■ **Work instructions**:
Write the records out again, keeping each line exactly as it is.

Available records Block Start

Definition lenz {A} (l : list A) : Z := Z.of_nat (List.length l).

(** The lexicographic order of creation time and identity. *)
Definition age_leb (a b : Z * string) : bool :=
  (a.1 <? b.1) || ((a.1 =? b.1) && match String.compare a.2 b.2 with Gt => false | _ => true end).
Definition age (r : NotificationRecord) : Z * string := (created_at_ms r, id r).

Definition is_expired (r : NotificationRecord) (now_ms : Z) : bool :=
  created_at_ms r <? saturating_sub now_ms RETENTION_MS.

Definition find_partition (s : NotificationScope) (file : NotificationFileV1) : option NotificationPartition :=
  List.find (fun p => bool_decide (pt_scope p = s)) (partitions file).

Definition partition_record_count (file : NotificationFileV1) (s : NotificationScope) : Z :=
  match find_partition s file with Some p => lenz (items p) | None => 0 end.

(** [required_scope.is_none_or(|scope| scope == s)]. *)
Definition in_scope_of (required : option NotificationScope) (s : NotificationScope) : bool :=
  match required with Some r => bool_decide (r = s) | None => true end.

Definition protects (protected_id : option string) (id : string) : bool :=
  match protected_id with Some p => p ==s id | None => false end.

(** ** What a housekeeping changed *)

Record HousekeepingMutation := { hk_count : Z; hk_scopes : list NotificationScope; hk_changed : bool }.

Definition no_mutation : HousekeepingMutation := {| hk_count := 0; hk_scopes := []; hk_changed := false |}.

Definition add_scope (s : NotificationScope) (l : list NotificationScope) : list NotificationScope :=
  if bool_decide (s ∈ l) then l else l ++ [s].

Definition note_scope (m : HousekeepingMutation) (s : NotificationScope) : HousekeepingMutation :=
  {| hk_count := hk_count m; hk_scopes := add_scope s (hk_scopes m); hk_changed := true |}.

Definition note_removed_record (m : HousekeepingMutation) (s : NotificationScope) : HousekeepingMutation :=
  note_scope {| hk_count := hk_count m + 1; hk_scopes := hk_scopes m; hk_changed := hk_changed m |} s.

Definition merge_mutation (a b : HousekeepingMutation) : HousekeepingMutation := {|
  hk_count := u64_saturating_add (hk_count a) (hk_count b);
  hk_scopes := foldl (fun l s => add_scope s l) (hk_scopes a) (hk_scopes b);
  hk_changed := hk_changed a || hk_changed b |}.

(** ** The index of source events *)

Definition file_keys (file : NotificationFileV1) : list RecordKey :=
  flat_map (fun p => map (fun r => (pt_scope p, id r)) (items p)) (partitions file).

Definition cleanup_source_event_index (file : NotificationFileV1)
    : list NotificationScope * NotificationFileV1 :=
  let keep e := bool_decide (entry_key e ∈ file_keys file) in
  (foldl (fun l e => if keep e then l else add_scope (se_scope e) l) [] (source_event_index file),
   file <| source_event_index ::= List.filter keep |>).

(** Records chosen for eviction leave with their index entries; a partition
    that is empty afterwards leaves too. *)
Definition without (targets : list RecordKey) (drop : NotificationPartition -> bool)
    (file : NotificationFileV1) : NotificationFileV1 :=
  file <| partitions ::= fun l =>
            List.filter (fun p => negb (drop p))
              (map (fun p => {| pt_scope := pt_scope p;
                                items := List.filter (fun r => negb (bool_decide ((pt_scope p, id r) ∈ targets)))
                                           (items p) |}) l) |>
       <| source_event_index ::= List.filter (fun e => negb (bool_decide (entry_key e ∈ targets))) |>.

Definition no_items (p : NotificationPartition) : bool := match items p with [] => true | _ => false end.

Definition Candidate : Type := (Z * string * NotificationScope)%type.
Definition candidate_key (c : Candidate) : RecordKey := let '(_, id, s) := c in (s, id).

Definition remove_record_candidates (candidates : list Candidate) (file : NotificationFileV1)
    : NotificationFileV1 :=
  without (map candidate_key candidates) no_items file.

Fixpoint select_until (limit current : Z) (l : list (NotificationRecord * Z)) : list NotificationRecord :=
  match l with
  | [] => []
  | (r, n) :: l' =>
      let current := saturating_sub current n in
      r :: (if current <=? limit then [] else select_until limit current l')
  end.

Definition evict_indexed_records_to_limit (required : option NotificationScope) (limit : Z)
    (protected_id : option string) (file : NotificationFileV1)
    : list NotificationRecord * NotificationFileV1 :=
  let entries := List.filter (fun e => in_scope_of required (se_scope e)) (source_event_index file) in
  if lenz entries <=? limit then ([], file)
  else
    let counted (k : RecordKey) := lenz (List.filter (fun e => bool_decide (entry_key e = k)) entries) in
    let candidates :=
      flat_map (fun p => if in_scope_of required (pt_scope p)
                         then List.filter (fun c => 0 <? c.2)
                                (map (fun r => (r, counted (pt_scope p, id r))) (items p))
                         else []) (partitions file) in
    let order (a b : NotificationRecord * Z) :=
      match protects protected_id (id a.1), protects protected_id (id b.1) with
      | false, true => true
      | true, false => false
      | _, _ => age_leb (age a.1) (age b.1)
      end in
    let selected := select_until limit (lenz entries) (sort_by order candidates) in
    let targets := map (fun r => (scope r, id r)) selected in
    let affected := map scope selected in
    (selected,
     without targets (fun p => no_items p && bool_decide (pt_scope p ∈ affected)) file).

Available records Block End

■ **Response for this exercise**:
Definition lenz {A} (l : list A) : Z := Z.of_nat (List.length l).

(** The lexicographic order of creation time and identity. *)
Definition age_leb (a b : Z * string) : bool :=
  (a.1 <? b.1) || ((a.1 =? b.1) && match String.compare a.2 b.2 with Gt => false | _ => true end).
Definition age (r : NotificationRecord) : Z * string := (created_at_ms r, id r).

Definition is_expired (r : NotificationRecord) (now_ms : Z) : bool :=
  created_at_ms r <? saturating_sub now_ms RETENTION_MS.

Definition find_partition (s : NotificationScope) (file : NotificationFileV1) : option NotificationPartition :=
  List.find (fun p => bool_decide (pt_scope p = s)) (partitions file).

Definition partition_record_count (file : NotificationFileV1) (s : NotificationScope) : Z :=
  match find_partition s file with Some p => lenz (items p) | None => 0 end.

(** [required_scope.is_none_or(|scope| scope == s)]. *)
Definition in_scope_of (required : option NotificationScope) (s : NotificationScope) : bool :=
  match required with Some r => bool_decide (r = s) | None => true end.

Definition protects (protected_id : option string) (id : string) : bool :=
  match protected_id with Some p => p ==s id | None => false end.

(** ** What a housekeeping changed *)

Record HousekeepingMutation := { hk_count : Z; hk_scopes : list NotificationScope; hk_changed : bool }.

Definition no_mutation : HousekeepingMutation := {| hk_count := 0; hk_scopes := []; hk_changed := false |}.

Definition add_scope (s : NotificationScope) (l : list NotificationScope) : list NotificationScope :=
  if bool_decide (s ∈ l) then l else l ++ [s].

Definition note_scope (m : HousekeepingMutation) (s : NotificationScope) : HousekeepingMutation :=
  {| hk_count := hk_count m; hk_scopes := add_scope s (hk_scopes m); hk_changed := true |}.

Definition note_removed_record (m : HousekeepingMutation) (s : NotificationScope) : HousekeepingMutation :=
  note_scope {| hk_count := hk_count m + 1; hk_scopes := hk_scopes m; hk_changed := hk_changed m |} s.

Definition merge_mutation (a b : HousekeepingMutation) : HousekeepingMutation := {|
  hk_count := u64_saturating_add (hk_count a) (hk_count b);
  hk_scopes := foldl (fun l s => add_scope s l) (hk_scopes a) (hk_scopes b);
  hk_changed := hk_changed a || hk_changed b |}.

(** ** The index of source events *)

Definition file_keys (file : NotificationFileV1) : list RecordKey :=
  flat_map (fun p => map (fun r => (pt_scope p, id r)) (items p)) (partitions file).

Definition cleanup_source_event_index (file : NotificationFileV1)
    : list NotificationScope * NotificationFileV1 :=
  let keep e := bool_decide (entry_key e ∈ file_keys file) in
  (foldl (fun l e => if keep e then l else add_scope (se_scope e) l) [] (source_event_index file),
   file <| source_event_index ::= List.filter keep |>).

(** Records chosen for eviction leave with their index entries; a partition
    that is empty afterwards leaves too. *)
Definition without (targets : list RecordKey) (drop : NotificationPartition -> bool)
    (file : NotificationFileV1) : NotificationFileV1 :=
  file <| partitions ::= fun l =>
            List.filter (fun p => negb (drop p))
              (map (fun p => {| pt_scope := pt_scope p;
                                items := List.filter (fun r => negb (bool_decide ((pt_scope p, id r) ∈ targets)))
                                           (items p) |}) l) |>
       <| source_event_index ::= List.filter (fun e => negb (bool_decide (entry_key e ∈ targets))) |>.

Definition no_items (p : NotificationPartition) : bool := match items p with [] => true | _ => false end.

Definition Candidate : Type := (Z * string * NotificationScope)%type.
Definition candidate_key (c : Candidate) : RecordKey := let '(_, id, s) := c in (s, id).

Definition remove_record_candidates (candidates : list Candidate) (file : NotificationFileV1)
    : NotificationFileV1 :=
  without (map candidate_key candidates) no_items file.

Fixpoint select_until (limit current : Z) (l : list (NotificationRecord * Z)) : list NotificationRecord :=
  match l with
  | [] => []
  | (r, n) :: l' =>
      let current := saturating_sub current n in
      r :: (if current <=? limit then [] else select_until limit current l')
  end.

Definition evict_indexed_records_to_limit (required : option NotificationScope) (limit : Z)
    (protected_id : option string) (file : NotificationFileV1)
    : list NotificationRecord * NotificationFileV1 :=
  let entries := List.filter (fun e => in_scope_of required (se_scope e)) (source_event_index file) in
  if lenz entries <=? limit then ([], file)
  else
    let counted (k : RecordKey) := lenz (List.filter (fun e => bool_decide (entry_key e = k)) entries) in
    let candidates :=
      flat_map (fun p => if in_scope_of required (pt_scope p)
                         then List.filter (fun c => 0 <? c.2)
                                (map (fun r => (r, counted (pt_scope p, id r))) (items p))
                         else []) (partitions file) in
    let order (a b : NotificationRecord * Z) :=
      match protects protected_id (id a.1), protects protected_id (id b.1) with
      | false, true => true
      | true, false => false
      | _, _ => age_leb (age a.1) (age b.1)
      end in
    let selected := select_until limit (lenz entries) (sort_by order candidates) in
    let targets := map (fun r => (scope r, id r)) selected in
    let affected := map scope selected in
    (selected,
     without targets (fun p => no_items p && bool_decide (pt_scope p ∈ affected)) file).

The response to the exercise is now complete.